No literature regarding the 2 perceptions staying the same or changing over time was found. Findings at each time period for this study were slightly better than those from the cross-sectional study of Butani and et al7 conducted in 2006 in San Mateo County, California, where 85.6% of parents rated their 8-year-old children’s overall health to be positive and 64.5% rated their oral health as positive. In the US NSCH of 2000,9 90% of parents rated their 10- to 18-month-old children’s health status as excellent/very good, slightly less than the 92.8% of parents in the NSCH study of 2016.8 For the 1- to 5- year-olds in the 2016 NSCH study, 86.5% rated their children’s teeth as excellent/very good, higher than our results of 44.6%.8 The American Academy of Pediatrics provides a set of comprehensive health guidelines for well-child care, which includes dental care, brushing teeth, and fluoridation of water.13 If these guidelines were to be inclusively used at all well-child visits, there would be a continued reinforcement of the importance of dental health, which could be similar to the 6 intermediate contacts for this study, with about 5 well-child check visits in the same time frame.

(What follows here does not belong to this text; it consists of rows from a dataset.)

(** Macro replacement with rescanning; a name being replaced is not
    replaced again inside its own expansion ([hide]). *)
Fixpoint expand (fuel : nat) (m : gmap string (list pp_token))
    (hide : list string) (ts : list pp_token) : list pp_token :=
  match fuel with
  | O => ts
  | S fuel' =>
      flat_map
        (fun t =>
           match t with
           | PIdent name =>
               if bool_decide (name ∈ hide) then [t]
               else match m !! name with
                    | Some body => expand fuel' m (name :: hide) body
                    | None => [t]
                    end
           | PStringLit _ | PCharLit _ => [t]
           end) ts
  end.

(** What a use of [name] in the program text is replaced by. *)
Definition evaluate (m : gmap string (list pp_token)) (name : string)
  : list pp_token :=
  expand (S (size m)) m [] [PIdent name].

(** The [#define] lines of a file, in file order. *)
Fixpoint defines (ls : list line) : list (string * list pp_token) :=
  match ls with
  | [] => []
  | Define name body :: ls' => (name, body) :: defines ls'
  | _ :: ls' => defines ls'
  end.

(** The macros whose replacement list is exactly one string literal,
    with the literal's text. *)
Fixpoint string_constants (ds : list (string * list pp_token))
  : list (string * string) :=
  match ds with
  | [] => []
  | (name, [PStringLit s]) :: ds' => (name, s) :: string_constants ds'
  | _ :: ds' => string_constants ds'
  end.

(** Category groups: a [//] comment opens a group that collects the
    [#define] lines up to the next [//] comment.  Defines before the
    first such comment belong to no group. *)
Fixpoint groups_from (cur : option (string * list (string * list pp_token)))
    (ls : list line) : list (string * list (string * list pp_token)) :=
  match ls with
  | [] => match cur with Some g => [g] | None => [] end
  | LineComment title :: ls' =>
      match cur with
      | Some g => g :: groups_from (Some (title, [])) ls'
      | None => groups_from (Some (title, [])) ls'
      end
  | Define name body :: ls' =>
      match cur with
      | Some (title, ds) =>
          groups_from (Some (title, (ds ++ [(name, body)])%list)) ls'
      | None => groups_from None ls'
      end
  | _ :: ls' => groups_from cur ls'
  end.

Definition groups (ls : list line)
  : list (string * list (string * list pp_token)) :=
  groups_from None ls.

(** Lines that neither open nor close a conditional group. *)
Definition is_flat (l : line) : bool :=
  match l with
  | Ifndef _ | Endif => false
  | _ => true
  end.

(** Lines the preprocessor discards. *)
Definition is_trivia (l : line) : bool :=
  match l with
  | Blank | BlockComment _ | LineComment _ => true
  | _ => false
  end.

(** The include-guard idiom around [body]. *)
Definition guarded (guard : string) (body : list line) : list line :=
  Ifndef guard :: Define guard [] :: (body ++ [Endif])%list.

(** The macro table [m] has no macro that one of the defines [ds] would
    redefine with a different replacement list. *)
Definition accepts (ds : list (string * list pp_token))
    (m : gmap string (list pp_token)) : bool :=
  forallb
    (fun d => match m !! fst d with
              | None => true
              | Some old => bool_decide (old = snd d)
              end) ds.

End Cpp.

Import Cpp.

(** ** The header *)

Module Definitions.

(** [definitions.h], lines 1 to 38. *)
Definition definitions_h : list line :=
  [ BlockComment
      [ " * To change this license header, choose License Headers in Project Properties.";
        " * To change this template file, choose Tools | Templates";
        " * and open the template in the editor." ];
    Blank;
    BlockComment
      [ " * File:   definitions.h";
        " * Author: adrian.gonzalez";
        " *";
        " * Created on 31 de mayo de 2016, 18:38" ];
    Blank;
    Ifndef "DEFINITIONS_H";
    Define "DEFINITIONS_H" [];
    Blank;
    LineComment "Classes";
    Define "CLS_STRING" [PStringLit "Ljava/lang/String;"];
    Define "CLS_LEAFBBXITERATOR"
      [PStringLit "es/usc/citius/lab/joctomap/iterators/LeafBBXIterator"];
    Define "CLS_POINT3D"
      [PStringLit "es/usc/citius/lab/motionplanner/core/spatial/Point3D"];
    Define "CLS_JOCTREENODE"
      [PStringLit "es/usc/citius/lab/joctomap/octree/JOctreeNode"];
    Define "CLS_JOCTREEKEY"
      [PStringLit "es/usc/citius/lab/joctomap/octree/JOctreeKey"];
    Define "CLS_JOCTREE"
      [PStringLit "es/usc/citius/lab/joctomap/octree/JOctree"];
    Blank;
    LineComment "Fields";
    Define "FIELD_PATH" [PStringLit "path"];
    Define "FIELD_X" [PStringLit "x"];
    Define "FIELD_Y" [PStringLit "y"];
    Define "FIELD_Z" [PStringLit "z"];
    Blank;
    LineComment "Methods";
    Define "METHOD_CONSTRUCTOR" [PStringLit "<init>"];
    Blank;
    LineComment "Signatures";
    Define "SIGNATURE_FLOAT" [PStringLit "F"];
    Define "SIGNATURE_INT" [PStringLit "I"];
    Blank;
    Endif ].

In contrast with results from other studies that found significant associations of perceptions of oral health with demographic characteristics for household income,4-6 race,3,6 and ethnicity,3,6 these variables and sex of the child were not significantly associated in this study. Low family education was another significant variable in other studies3 but could not be included in our model, as the education data were only collected at the age 36-month follow-up visit. The only statistically significant association of a demographic variable with positive perception of their job taking care of their children’s teeth and/or gums was having a smaller number of persons living in the household. The actual care the parents reported for cleaning inside the children’s mouth and/or gums, checking the children’s teeth for anything unusual daily, and taking the children to the dentist yearly or twice yearly were significantly associated with parents’ positive perceptions of their job taking care of their children’s teeth and/or gums. These results are similar to those obtained by Al Agili et al3 in a study where 3- to 19-year-old children were not likely to have a dental visit and parents had poor perception of their oral care. Two other factors not found in other studies that were significantly associated with positive parental perception of their job taking care of their children’s teeth and/or gums were not sharing/taking the children’s food with the same utensil and the children not having anything but plain water (after they have brushed their teeth) before going to bed.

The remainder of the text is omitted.